C'est la première cité ouvrière de Limoges, seule en son genre de toute la grande région, elle est d’inspiration anglaise et l’œuvre de Roger Gonthier, l’architecte de la gare des Bénédictins. Partons à la découverte de la cité-jardin de Beaublanc qui fête ses cent ans en 2024.
Elle n’est pas la première cité ouvrière de France, loin de là. On trouve par exemple trace d’une à Mulhouse, dès 1853.
Elle n’est pas contemporaine de l’âge d’or de ces cités, à la fin du XIXe siècle (quand les grands patrons miniers ou industriels, se heurtant alors à des problématiques de recrutement liées au manque de logements, se mirent à en bâtir), puisque le début de sa construction date de 1921.
Elle n’est même pas le premier logement social, ou à destination des populations ouvrières, de Limoges. C’est l’immeuble de l’Étoile, dans le quartier Montjovis, qui revendique le titre depuis 1910.
Mais c’est la toute première réalisation de l’Office Public des Habitations à Bon Marché, créé juste après la Première Guerre mondiale, l’ancêtre de l’actuel Limoges Habitat, et qui était dirigé Victor Thuillat, alors conseiller municipal.
D'inspiration anglaise, construite par le "père" des Bénédictins
Sa construction, de 1921 à 1923, fut confiée à l’architecte Roger Gonthier, à qui l’on doit également à Limoges, et presque à la même époque, le pavillon du Verdurier, la gare des Bénédictins ou encore la cité des Coutures.
Si le concept de cité-jardin, une idée née en Angleterre, en 1898, a fait florès en France, notamment dans le Nord, c’est la seule du grand Sud-Ouest.
À son inauguration, en 1924, elle offrait, en lieu et place d’anciens taudis, 202 logements de deux à quatre pièces, répartis dans une vingtaine de pavillons habillés de pierre de taille, entourés de grandes parcelles enherbées, et disposant d'équipements collectifs, tels des lavoirs et un bain douche.

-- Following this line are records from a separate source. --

Definition desc_map : list (str * str) :=
  [
    ("job_name", "fio job name");
    ("rw", "workload type (read/write/randread/randwrite/rw)");
    ("ioengine", "fio ioengine used");
    ("iodepth", "queue depth per job");
    ("bs_r", "read block size range");
    ("bs_w", "write block size range");
    ("bs_t", "total block size range");
    ("groupid", "fio group id");
    ("jobs", "number of jobs (threads/processes)");
    ("err", "fio job error code");
    ("pid", "fio job pid");
    ("timestamp", "fio-reported wall-clock timestamp");
    ("fio_version", "fio version");
    ("layout_files", "number of files laid out");
    ("layout_size", "file size used for layout");
    ("read_iops", "read IOPS (fio)");
    ("read_bw", "read bandwidth (fio)");
    ("read_io", "total read bytes transferred");
    ("read_run", "read run duration (msec range)");
    ("write_iops", "write IOPS (fio)");
    ("write_bw", "write bandwidth (fio)");
    ("write_io", "total write bytes transferred");
    ("write_run", "write run duration (msec range)");
    ("slat_min", "submission latency min (ns)");
    ("slat_max", "submission latency max (ns)");
    ("slat_avg", "submission latency avg (ns)");
    ("slat_stdev", "submission latency stdev (ns)");
    ("clat_min", "completion latency min (usec)");
    ("clat_max", "completion latency max (usec)");
    ("clat_avg", "completion latency avg (usec)");
    ("clat_stdev", "completion latency stdev (usec)");
    ("lat_usec_min", "total latency min (usec)");
    ("lat_usec_max", "total latency max (usec)");
    ("lat_usec_avg", "total latency avg (usec)");
    ("lat_usec_stdev", "total latency stdev (usec)");
    ("bw_min", "bandwidth sample min");
    ("bw_max", "bandwidth sample max");
    ("bw_per", "bandwidth sample coverage percent");
    ("bw_avg", "bandwidth sample avg");
    ("bw_stdev", "bandwidth sample stdev");
    ("bw_samples", "bandwidth samples count");
    ("iops_min", "iops sample min");
    ("iops_max", "iops sample max");
    ("iops_avg", "iops sample avg");
    ("iops_stdev", "iops sample stdev");
    ("iops_samples", "iops samples count");
    ("cpu_usr", "cpu user percent");
    ("cpu_sys", "cpu system percent");
    ("cpu_ctx", "context switches");
    ("cpu_majf", "major faults");
    ("cpu_minf", "minor faults");
    ("iodepth_dist_1", "percent time at queue depth 1");
    ("iodepth_dist_2", "percent time at queue depth 2");
    ("iodepth_dist_4", "percent time at queue depth 4");
    ("iodepth_dist_8", "percent time at queue depth 8");
    ("iodepth_dist_16", "percent time at queue depth 16");
    ("iodepth_dist_32", "percent time at queue depth 32");
    ("iodepth_dist_>=64", "percent time at queue depth >=64");
    ("submit_0", "submit queue depth bucket 0 percent");
    ("submit_4", "submit queue depth bucket 4 percent");
    ("submit_8", "submit queue depth bucket 8 percent");
    ("submit_16", "submit queue depth bucket 16 percent");
    ("submit_32", "submit queue depth bucket 32 percent");
    ("submit_64", "submit queue depth bucket 64 percent");
    ("submit_>=64", "submit queue depth bucket >=64 percent");
    ("complete_0", "complete queue depth bucket 0 percent");
    ("complete_4", "complete queue depth bucket 4 percent");
    ("complete_8", "complete queue depth bucket 8 percent");
    ("complete_16", "complete queue depth bucket 16 percent");
    ("complete_32", "complete queue depth bucket 32 percent");
    ("complete_64", "complete queue depth bucket 64 percent");
    ("complete_>=64", "complete queue depth bucket >=64 percent");
    ("issued_total", "issued rwts totals (r,w,trim,sync)");
    ("issued_short", "short ios (r,w,trim,sync)");
    ("issued_dropped", "dropped ios (r,w,trim,sync)");
    ("latency_cfg_target", "latency target config");
    ("latency_cfg_window", "latency window config");
    ("latency_cfg_percentile", "latency percentile target");
    ("latency_cfg_depth", "latency depth config");
    ("run_read_bw", "run summary read bandwidth");
    ("run_read_io", "run summary read bytes");
    ("run_read_run", "run summary read duration");
    ("run_write_bw", "run summary write bandwidth");
    ("run_write_io", "run summary write bytes");
    ("run_write_run", "run summary write duration")
  ].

Il y avait ainsi, au moment de sa construction, de forts principes, tels une maitrise du foncier par les pouvoirs publics et la possibilité de trouver tous les équipements nécessaires à la vie, mais aussi aux sports ou aux loisirs. C’était quelque chose d’assez nouveau.

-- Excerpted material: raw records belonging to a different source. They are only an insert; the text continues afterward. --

Definition is_ok {A E} (r : Result A E) : bool :=
  match r with Ok _ => true | Err _ => false end.

(** ** Reading the arguments of a field *)

Fixpoint get_max_length (a : list FieldArg) : option nat :=
  match a with
  | max_length n :: _ => Some n
  | _ :: r => get_max_length r
  | [] => None
  end.

Fixpoint get_decimal_places (a : list FieldArg) : option nat :=
  match a with
  | decimal_places n :: _ => Some n
  | _ :: r => get_decimal_places r
  | [] => None
  end.

Fixpoint get_max_digits (a : list FieldArg) : option nat :=
  match a with
  | max_digits n :: _ => Some n
  | _ :: r => get_max_digits r
  | [] => None
  end.

(** The declared default: [default=v] gives [v]; [default_factory] calls
    [datetime.utcnow], whose result is the argument [now]; a field with
    neither is required. *)
Fixpoint get_default (now : datetime) (a : list FieldArg) : option Value :=
  match a with
  | default v :: _ => Some v
  | default_factory_utcnow :: _ => Some (VDatetime now)
  | _ :: r => get_default now r
  | [] => None
  end.

Definition is_required (f : FieldDecl) : bool :=
  match get_default {| year := 0; month := 0; day := 0; hour := 0;
                       minute := 0; second := 0; microsecond := 0 |} (args f) with
  | Some _ => false
  | None => true
  end.

(** ** Validation of one value *)

Definition check_str (a : list FieldArg) (s : string) : Result Value ErrorType :=
  match get_max_length a with
  | Some n => if (n <? String.length s)%nat then Err (string_too_long n)
              else Ok (VStr s)
  | None => Ok (VStr s)
  end.

(** The digit checks of a decimal field.  The digits are counted on the
    decimal as written and on the normalized decimal, and a limit on the
    digits in all, or on the digits after the point, refuses the value
    only when both counts exceed it: trailing zeros after the point do
    not count against a limit.  The digits before the point, which
    normalizing does not change, are counted as written.  An accepted
    decimal is kept as written. *)
Definition check_decimal (a : list FieldArg) (d : Decimal)
  : Result Value ErrorType :=
  let '(decimals, digits) := decimal_digits_info d in
  let '(normalized_decimals, normalized_digits) :=
    normalized_digits_info d in
  let* _ := match get_max_digits a with
            | Some m =>
                if (m <? digits)%nat && (m <? normalized_digits)%nat
                then Err (decimal_max_digits m)
                else Ok tt
            | None => Ok tt
            end in
  let* _ := match get_decimal_places a with
            | Some p =>
                if (p <? decimals)%nat && (p <? normalized_decimals)%nat
                then Err (decimal_max_places p)
                else Ok tt
            | None => Ok tt
            end in
  let* _ := match get_max_digits a, get_decimal_places a with
            | Some m, Some p =>
                if (m - p <? digits - decimals)%nat
                then Err (decimal_whole_digits (m - p))
                else Ok tt
            | _, _ => Ok tt
            end in
  Ok (VDecimal d).
(* ===== verification/_CoqProject ===== *)
-Q . S2P
Prelude.v
Crypto.v
Float64.v
Core.v
Scopes.v
Sharded.v
RefreshStore.v
CodeStores.v
DeviceCodes.v
CibaStore.v
Lockout.v
Lifecycle.v
Issue.v
RefreshIface.v
GraceCache.v
GrantCore.v
RefreshGrant.v
RefreshProps.v
GrantMint.v
AuthCodeGrant.v
DeviceGrant.v
CibaGrant.v
ClientCreds.v
MetadataPolicy.v
JTIReplay.v
Jose.v
ExchangeDeps.v
NativeSSO.v
TokenExchange.v
Permissions.v
Resources.v
Rbac.v
PolicyBundle.v
Governance.v
Authz.v
Json.v
AuditChain.v
AuditSink.v
AuditNotary.v
Keyset.v
AdminPaging.v
Users.v
Clients.v
Sessions.v
CondAccess.v
TokenPolicy.v
Convergence.v
PolicyGates.v
JwtIssuer.v
OpaqueIssuers.v
Jwks.v
ClientAuth.v
Dpop.v
TokenFront.v
ResourceAccess.v
UserInfo.v
Introspection.v
Revocation.v
AssertionGrants.v
TxnToken.v
Fapi.v
TokenEndpoint.v
TrustChain.v
TrustMarks.v
FedRegistration.v
RedirectUri.v
LoginRequest.v
Consent.v
LoginState.v
LoginGates.v
LoginFinish.v
Login.v
LoginSound.v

Aurélien Gendillou guide-conférencier à Destination Limoges, ville d’Art et d’HistoireGuide-conférencier à Destination Limoges, ville d’Art et d’Histoire
C’étaient les premières maisons construites en pierre, chaque logement disposait d’un jardin de 120m². Des logements qui répondent encore aux besoins, aux demandes actuelles. Et ils seront encore là quand beaucoup d’autres constructions plus récentes auront disparu.
Fatima Delalande Responsable des Archives de Limoges HabitatResponsable des Archives de Limoges Habitat
Une vie ordinaire... et particulière
Si elle n’a bien sûr pas connu les débuts, Mireille Ruiz vit là, avec son mari, depuis 45 ans. Elle a connu les changements qu’a vécus la cité, notamment l’arrivée d’un confort plutôt tardif, comme l’installation de salles de bains privatives, seulement au début des années 1980. Il faut dire, chaque réhabilitation doit ici respecter les plans d’origine, et les Bâtiments de France veillent au grain.
"Les Bains-Douches… Ils étaient ouverts tous les samedis. Alors ceux qui voulaient venaient se doucher là. Mais ce n’est pas parce qu’on n’avait pas de douches dans les appartements qu’on n’était pas propre. Je préférais autant me laver chez moi que de venir aux douches. C’était plus propre chez moi."
Quand on lui parle du calme de la cité, Mireille sourit. "Les gens nous disent : 'Ah ! Vous êtes bien ici, c’est calme. C’est vrai que c’est calme.' Mais ce qu’ils ne savent pas, c’est qu’on entend tout. Partout où on passe, on entend !"
On y entend tellement tout que les habitants y avaient développé des habitudes dignes du silbo gomero, sur l’île de La Gomera !
"Il y avait même un pépé, quand il venait mettre ses poubelles en face, il me sifflait. Je reconnaissais son sifflet, il connaissait le mien. Quand je l’entendais, je lui répondais pareil !"
Plus qu’une vie de quartier, Mireille et son mari ont trouvé là…une vie de famille, où tous ou presque se connaissaient, se fréquentaient.
"On s’asseyait ensemble, dehors, l’été, on discutait, on rigolait…"
Les jardins privatifs ont aujourd’hui disparu, tout comme les sifflets, et la cité-jardin de Beaublanc a quelque peu changé. Mais son idéal de la campagne à la ville, lui, n’a jamais été autant d’actualité.